**** SUPPLIED RECORDS
(** The average in the real-number model: the sum of the points divided by
    their number, coordinate by coordinate. *)
Lemma unweighted_mean_real (cs : list (R * R * R)) :
  let total (f : R * R * R -> R) := fold_right Rplus 0%R (map f cs) in
  let n := INR (length cs) in
  unweighted_mean cs =
  ((total (fun c => fst (fst c)) / n)%R,
   (total (fun c => snd (fst c)) / n)%R,
   (total (fun c => snd c) / n)%R).
Proof.
  assert (Hfold : forall (l : list (R * R * R)) (a b c : R),
             fold_left vadd l (a, b, c) =
             ((a + fold_right Rplus 0 (map (fun c => fst (fst c)) l))%R,
              (b + fold_right Rplus 0 (map (fun c => snd (fst c)) l))%R,
              (c + fold_right Rplus 0 (map (fun c => snd c) l))%R)).
  { induction l as [|[[x y] z] l IH]; intros a b c; simpl.
    - now rewrite !Rplus_0_r.
    - rewrite IH. simpl. f_equal; [f_equal|]; lra. }
  simpl. unfold unweighted_mean, zeros3. rewrite Hfold. simpl.
  rewrite INR_IZR_INZ, !Rplus_0_l. reflexivity.
Qed.

(** ** Runs of the scene composer in binary64 *)

(** C9 at two unit squares centred at (0, 0, 0) and (10, 0, 0), with four and
    five vertices: the combined centroid is (5, 0, 0). *)
Lemma scene_centroid_of_two_squares :
  snd (compose_scene [SampleMeshes.square_at_origin; SampleMeshes.square_at_10])
  = (5, 0, 0)%float.
Proof.
  destruct (@scene_centroid_is_unweighted_mean float _
              [SampleMeshes.square_at_origin; SampleMeshes.square_at_10])
    as [Hmean _]; [discriminate|].
  rewrite Hmean. vm_compute. reflexivity.
Defined.

(** C5, refuted as stated: with an empty list, [show] raises
    [EmptyMeshListError] in neither mode. *)
Lemma show_empty_list_not_refused :
  ~ may_raise EmptyMeshListError (show (F := float) (Many []) true false true) /\
  ~ may_raise EmptyMeshListError (show (F := float) (Many []) true true true).
Proof.
  split.
  - simpl. intros (_ & _ & H). exact H.
  - rewrite show_offscreen_NameError. simpl. discriminate.
Qed.

(** The centroid [show] computes for an empty list: 0.0 / 0, a NaN,
    three times. *)
Example centroid_of_no_mesh :
  let '(x, y, z) := snd (compose_scene (F := float) []) in
  (PrimFloat.is_nan x && PrimFloat.is_nan y && PrimFloat.is_nan z)%bool = true.
Proof. vm_compute. reflexivity. Qed.

(** C6, at the failing input: the mesh of the flat 4 by 4 array of zeros is
    built, and the offscreen call on it, whatever centroid trimesh gives the
    mesh and whatever the other flags, raises [NameError] for [os]; it returns
    no pixel buffer. *)
Theorem offscreen_show_of_flat_4x4_raises :
  exists g,
    snd (hmap_to_trimesh Samples.zeros_4x4 NoAxes true) = inr g /\
    forall (c : float * float * float) (print_kcmds plot_image : bool),
      show (One {| geometry := g; centroid := c |}) print_kcmds true plot_image
      = Raise (NameError "os").
Proof.
  eexists. split.
  - vm_compute. reflexivity.
  - intros c pk pi. apply show_offscreen_NameError.
Qed.

(** * Further properties of the mesh builder *)

Lemma nth_error_zip3 {A B C : Type} (a : list A) :
  forall (b : list B) (c : list C) (k : nat),
    nth_error (zip3 a b c) k =
    match nth_error a k, nth_error b k, nth_error c k with
    | Some x, Some y, Some z => Some (x, y, z)
    | _, _, _ => None
    end.
Proof.
  induction a as [|x a IH]; intros b c k.
  - destruct k; reflexivity.
  - destruct b as [|y b]; [destruct k; simpl; [reflexivity | now destruct (nth_error a k)]|].
    destruct c as [|z c].
    + destruct k; simpl; [reflexivity|].
      now destruct (nth_error a k), (nth_error b k).
    + destruct k; simpl; [reflexivity | apply IH].
Qed.

Lemma py_slice_nil {A : Type} (a b : Z) : py_slice a b (@nil A) = [].
Proof.
  unfold py_slice. now rewrite skipn_nil, firstn_nil.
Qed.

Lemma length_zero_flat_map {A B : Type} (f : A -> list B) (l : list A) :
  length (flat_map f l) = 0 -> flat_map f l = [].
Proof. apply length_zero_iff_nil. Qed.

Section BuilderEdges.

Context {F : Type} {FL : Float F}.

(** Without a vertex there is nothing to slice: every strip is empty. *)
Lemma face_loop_no_vertex (ny : Z) (js : list Z) :
  forall acc, face_loop ny [] js acc = inr acc.
Proof.
  induction js as [|j js IH]; intros acc; simpl; [reflexivity|].
  unfold strip_faces. rewrite !py_slice_nil. simpl.
  rewrite IH. now rewrite app_nil_r.
Qed.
********
▶ _WORK ITEM_
Reproduce exactly, with nothing added, the lines from the one that contains "[reflexivity | apply IH]." to the end of the data.

▶ _REPLY TO THE EXERCISE_
    + destruct k; simpl; [reflexivity | apply IH].
Qed.

Lemma py_slice_nil {A : Type} (a b : Z) : py_slice a b (@nil A) = [].
Proof.
  unfold py_slice. now rewrite skipn_nil, firstn_nil.
Qed.

Lemma length_zero_flat_map {A B : Type} (f : A -> list B) (l : list A) :
  length (flat_map f l) = 0 -> flat_map f l = [].
Proof. apply length_zero_iff_nil. Qed.

Section BuilderEdges.

Context {F : Type} {FL : Float F}.

(** Without a vertex there is nothing to slice: every strip is empty. *)
Lemma face_loop_no_vertex (ny : Z) (js : list Z) :
  forall acc, face_loop ny [] js acc = inr acc.
Proof.
  induction js as [|j js IH]; intros acc; simpl; [reflexivity|].
  unfold strip_faces. rewrite !py_slice_nil. simpl.
  rewrite IH. now rewrite app_nil_r.
Qed.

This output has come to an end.